How much long-term storage will be needed, and for how long?
Data Handling
How will you ingest data into the system? Over the network, Internet2, or via Sneakernet (by shipping disk drives)?
How will you retrieve results and to what ultimate destination?
Have you optimized your data layout? If yes, please describe how the data are arranged.
Provide a timeline for use of the machine
Initial deployment (small scale to develop and test codes in the Data-Scope environment)
Full-scale deployment (to perform analysis)
Destaging period (to remove results from the machine and deallocate resources)
Additional Information
Resident Services
It is expected that a minority fraction of the machine will be used to run long-standing services.
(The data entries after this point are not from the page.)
Lemma election_step_inv c e : cluster_inv c -> timely1 c e -> cluster_inv (step c e).
Proof.
  intros Hi Ht. pose proof Hi as [H1 H2 H3]. destruct e as [now i|now i|i]; simpl.
  - unfold start. destruct (acquireLock now (doc c)) as [d []] eqn:Ha.
    + apply (take_over_inv now); try done. intros j Hj _. by apply (Ht j Hj).
    + apply acquire_refused in Ha as ->. apply demote_inv; [done|done|apply H3|].
      intros j. unfold leads. rewrite node_set. destruct (decide (j = i)) as [->|]; simpl; apply H2.
  - destruct (renewTimer (node i c)); [|done]. unfold tick. destruct (isLeader (node i c)) eqn:Hl.
    + destruct (H2 i Hl) as (d & Hd & Hv). unfold renewLock. rewrite Hd, Hv. rewrite decide_True by done.
      apply demote_inv; [done|done|apply H3|]. intros j _. eauto.
    + destruct (acquireLock now (doc c)) as [d []] eqn:Ha.
      * apply (take_over_inv now); try done.
      * apply acquire_refused in Ha as ->. apply demote_inv; [done|congruence|apply H3|].
        intros j. unfold leads. rewrite node_set. destruct (decide (j = i)) as [->|]; [congruence|apply H2].
  - unfold stop. destruct (isLeader (node i c)) eqn:Hl.
    + apply demote_inv; [done|done|done|]. intros j. unfold leads. rewrite node_set. destruct (decide (j = i)) as [|Hne]; [done|].
      intros Hj. exfalso. apply Hne. by apply H1.
    + apply demote_inv; [done|done|done|]. intros j. unfold leads. rewrite node_set. destruct (decide (j = i)) as [|Hne]; [done|]. apply H2.
Qed.

(** C23: as long as a leader's lease has not lapsed when others ask, there is
    never more than one leader, the leader's schedulers run exactly on the
    leader, and the document is locked while there is one. *)
Theorem at_most_one_leader es : timely (Cluster None ∅) es ->
  let c := run es (Cluster None ∅) in
  (forall i j, leads c i -> leads c j -> i = j) /\
  (forall i, schedulersOn (node i c) = isLeader (node i c)).
Proof.
  cbv zeta. intros Ht. assert (Hi : cluster_inv (run es (Cluster None ∅))).
  { assert (H0 : cluster_inv (Cluster None ∅)).
    { split; unfold leads, node; simpl; intros; by rewrite ?lookup_empty in *. }
    revert H0 Ht. generalize (Cluster None ∅). unfold run. induction es as [|e es IH]; intros c Hc Ht; [done|].
    destruct Ht as [H1 H2]. apply IH; [by apply election_step_inv|done]. }
  split; apply Hi.
Qed.

(** If the model does not store the expiry, leadership is lost for good once
    the first leader stops: no later attempt of anyone succeeds. *)
Theorem no_leader_after_stop : stores_expiry = false ->
  forall es i, let c := run ([Start 0 1; Stop 1] ++ es) (Cluster None ∅) in ~ leads c i.
Proof.
  intros Hs es i. cbv zeta. unfold run. rewrite fold_left_app.
  assert (Hgen : forall es c, doc c = Some (LockDoc (Some "") None) -> (forall j, ~ leads c j) ->
            forall i, ~ leads (fold_left step es c) i).
  { clear es i. induction es as [|e es IH]; intros c Hd Hn i; [apply Hn|]. simpl.
    assert (Hacq : forall now, acquireLock now (doc c) = (doc c, false)) by (intros; by rewrite Hd).
    apply IH; clear IH.
    - destruct e as [now j|now j|j]; simpl.
      + unfold start. by rewrite Hacq.
      + destruct (renewTimer _); [|done]. unfold tick. destruct (isLeader (node j c)) eqn:E; [by apply Hn in E|]. by rewrite Hacq.
      + unfold stop. destruct (isLeader (node j c)) eqn:E; [by apply Hn in E|done].
    - intros k. unfold leads. destruct e as [now j|now j|j]; simpl.
      + unfold start. rewrite Hacq, node_set. destruct (decide (k = j)) as [->|]; apply Hn.
      + destruct (renewTimer _); [|apply Hn]. unfold tick. destruct (isLeader (node j c)) eqn:E; [by apply Hn in E|].
        rewrite Hacq, node_set. destruct (decide (k = j)) as [->|]; [by rewrite E|apply Hn].
      + unfold stop. destruct (isLeader (node j c)) eqn:E; [by apply Hn in E|]. rewrite node_set.
        destruct (decide (k = j)) as [->|]; [done|apply Hn]. }
  apply Hgen.
  - unfold step, start, stop, acquireLock, stored, node, set_node. unfold releaseLock, stored. rewrite Hs. vm_compute. done.
  - intros j. unfold leads, step, start, stop, acquireLock, stored. rewrite Hs. cbn. rewrite node_set. rewrite decide_True by done. cbn.
    rewrite node_set. destruct (decide (j = 1%nat)); [done|]. rewrite node_set, decide_False by done. unfold node. cbn. by rewrite lookup_empty.
Qed.
End Election.

(** A leader that was paused past its lease renews the lock another instance
    has taken: both lead, and go on renewing. *)
Theorem paused_leader_returns :
  let c := run 30000 true [Start 0 1; Start 0 2; Tick 30001 2; Tick 30002 1] (Cluster None ∅) in
  leads c 1 /\ leads c 2 /\ leads (run 30000 true [Tick 40001 1; Tick 40002 2] c) 1 /\
  leads (run 30000 true [Tick 40001 1; Tick 40002 2] c) 2.
Proof. unfold leads. vm_compute. done. Qed.

(** Stopping a deposed leader releases its successor's lock: a third instance
    takes over while the second still leads. *)
Theorem deposed_leader_releases :
  let c := run 30000 true [Start 0 1; Start 0 2; Tick 30001 2; Stop 1; Start 30002 3] (Cluster None ∅) in
  leads c 2 /\ leads c 3.
Proof. unfold leads. vm_compute. done. Qed.

(** ** Durable jobs *)

Record job := Job { j_name : string; j_interval : Z }.

Definition JOB_CHECK_INTERVAL_MS : Z := 5 * 60 * 1000.

Definition registerDurableJob (name : string) (intervalMs : Z) (is_function : bool) (jobs : list job) : list job :=
  if decide (name = "") then jobs else if negb is_function then jobs else
  if existsb (fun j => bool_decide (j.(j_name) = name)) jobs then jobs else jobs ++ [Job name intervalMs].

(** A completed run: the round's time and the completion time. *)
Record job_run := JobRun { jr_name : string; jr_round : Z; jr_completed : Z }.

Record job_store := JobStore { lastRunAt : gmap string Z; history : list job_run }.

(** [completes] tells when a job that is started in this round completes, or
    that it throws. *)
Definition run_job (now : Z) (completes : string -> option Z) (s : job_store) (j : job) : job_store :=
  let due := match s.(lastRunAt) !! j.(j_name) with None => true | Some t => j.(j_interval) <=? now - t end in
  if due then
    match completes j.(j_name) with
    | Some t => JobStore (<[j.(j_name) := t]> s.(lastRunAt)) (s.(history) ++ [JobRun j.(j_name) now t])
    | None => s
    end
  else s.

(** One round; a round that finds another one running returns at once. *)
Definition runDurableJobs (running : bool) (now : Z) (completes : string -> option Z) (jobs : list job) (s : job_store)
  : job_store :=
  if running then s else foldl (run_job now completes) s jobs.

Record round := Round { rd_running : bool; rd_now : Z; rd_completes : string -> option Z }.

Definition rounds (jobs : list job) (rs : list round) (s : job_store) : job_store :=
  foldl (fun s r => runDurableJobs r.(rd_running) r.(rd_now) r.(rd_completes) jobs s) s rs.

(** In a history, each run of a job starts at least its interval after the
    completion of the previous one. *)
Fixpoint spaced (name : string) (interval : Z) (prev : option Z) (h : list job_run) : Prop :=
  match h with
  | [] => True
  | r :: h' =>
    if decide (r.(jr_name) = name)
    then match prev with Some t => interval <= jr_round r - t | None => True end /\ spaced name interval (Some (jr_completed r)) h'
    else spaced name interval prev h'
  end.

Definition last_completed (name : string) (h : list job_run) (prev : option Z) : option Z :=
  foldl (fun p r => if decide (r.(jr_name) = name) then Some (jr_completed r) else p) prev h.

Lemma spaced_app name iv prev h1 h2 : spaced name iv prev (h1 ++ h2) <->
  spaced name iv prev h1 /\ spaced name iv (last_completed name h1 prev) h2.
Proof.
  revert prev. induction h1 as [|r h IH]; intros prev; simpl; [tauto|]. destruct (decide (jr_name r = name)); rewrite IH; tauto.
Qed.

Record job_inv (jobs : list job) (s : job_store) : Prop := {
  jv_last : forall j, j ∈ jobs -> s.(lastRunAt) !! j_name j = last_completed (j_name j) (history s) None;
  jv_spaced : forall j, j ∈ jobs -> spaced (j_name j) (j_interval j) None (history s)
}.

Lemma run_job_inv jobs now completes s j : NoDup (map j_name jobs) -> j ∈ jobs -> job_inv jobs s ->
  job_inv jobs (run_job now completes s j).
Proof.
  intros Hn Hj [H1 H2]. unfold run_job.
  destruct (match lastRunAt s !! j_name j with Some t => j_interval j <=? now - t | None => true end) eqn:Hdue; [|by split].
  destruct (completes (j_name j)) as [t|]; [|by split]. split; intros k Hk; simpl.
  - unfold last_completed. rewrite foldl_app. simpl. fold (last_completed (j_name k) (history s) None).
    destruct (decide (j_name j = j_name k)) as [E|E]; [by rewrite E, lookup_insert_eq|].
    rewrite lookup_insert_ne by done. by apply H1.
  - rewrite spaced_app. split; [by apply H2|]. simpl. destruct (decide (j_name j = j_name k)) as [E|E]; [|done].
    assert (j = k) as <- by (by apply (NoDup_fmap_eq j_name jobs)). split; [|done].
    rewrite <- (H1 j Hj). destruct (lastRunAt s !! j_name j); [|done]. by apply Z.leb_le.
Qed.

(** A durable job runs at most once per interval: over any number of rounds
    (with failures, restarts that keep the database, skipped rounds) every
    completed run starts at least the job's interval after the previous one
    completed. *)
Theorem durable_jobs_spaced jobs rs j : NoDup (map j_name jobs) -> j ∈ jobs ->
  spaced (j_name j) (j_interval j) None (history (rounds jobs rs (JobStore ∅ []))).
Proof.
  intros Hn Hj. assert (Hi : job_inv jobs (rounds jobs rs (JobStore ∅ []))).
  { assert (H0 : job_inv jobs (JobStore ∅ [])) by (by split).
    revert H0. generalize (JobStore ∅ []). unfold rounds. induction rs as [|r rs IH]; intros s Hs; [done|]. simpl. apply IH.
    unfold runDurableJobs. destruct (rd_running r); [done|]. clear IH.
    assert (Hsub : forall js, (forall x, x ∈ js -> x ∈ jobs) -> forall s, job_inv jobs s -> job_inv jobs (foldl (run_job (rd_now r) (rd_completes r)) s js)).
    { clear s Hs. induction js as [|x js IH]; intros Hx s Hs; [done|]. simpl. apply IH; [intros; apply Hx; by right|].
      apply run_job_inv; [done|apply Hx; by left|done]. }
    by apply Hsub. }
  by apply Hi.
Qed.

(** A failed job is due again in the next round. *)
Lemma failed_job_retried now completes s j : completes (j_name j) = None ->
  run_job now completes s j = s.
Proof. intros H. unfold run_job. rewrite H. by destruct (match lastRunAt s !! _ with Some _ => _ | None => _ end). Qed.

Lemma register_distinct name iv f jobs : NoDup (map j_name jobs) -> NoDup (map j_name (registerDurableJob name iv f jobs)).
Proof.
  intros Hn. unfold registerDurableJob. destruct (decide (name = "")); [done|]. destruct f; simpl; [|done].
  destruct (existsb _ jobs) eqn:E; [done|]. rewrite map_app. apply NoDup_app. split; [done|]. split; [|apply NoDup_singleton].
  intros x Hx. simpl. intros ->%list_elem_of_singleton. apply list_elem_of_In, in_map_iff in Hx as (j & Hj & Hin).
  assert (existsb (fun j => bool_decide (j_name j = name)) jobs = true); [|congruence].
  apply existsb_exists. exists j. split; [done|]. by apply bool_decide_eq_true.
Qed.

(** ** Instances of the properties *)

Definition calm_day : list event := [Start 0 1; Start 5 2; Tick 10000 1; Tick 10001 2; Stop 1; Tick 20000 2].

Lemma leads_nodes c i : leads c i -> i ∈ map fst (List.filter (fun p => isLeader p.2) (map_to_list (nodes c))).
Proof.
  unfold leads, node. destruct (nodes c !! i) as [n|] eqn:E; [|done]. simpl. intros Hl.
  apply list_elem_of_In, in_map_iff. exists (i, n). split; [done|]. apply filter_In. split; [|done].
  apply list_elem_of_In. by apply elem_of_map_to_list.
Qed.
The Institute for Data-Intensive Science and Engineering (IDIES) runs many such services, including SDSS.org, The Turbulence Project, and the Open Connectome Project. Proposals to this effect will be considered. However, this will always be a secondary usage of the machine.
Long-Term Storage
Permanent and backed-up storage may be available for projects that are long-term or generate data products that the Investigators cannot easily retrieve. Projects that wish to use long-term storage will be assessed a one-time charge back that will cover the acquisition and deployment of the storage, increasing the capacity of Data-Scope commensurately. Ask us about backup charges. These rates will be determined at the time of proposals, but we expect them not to exceed $100 per Terabyte.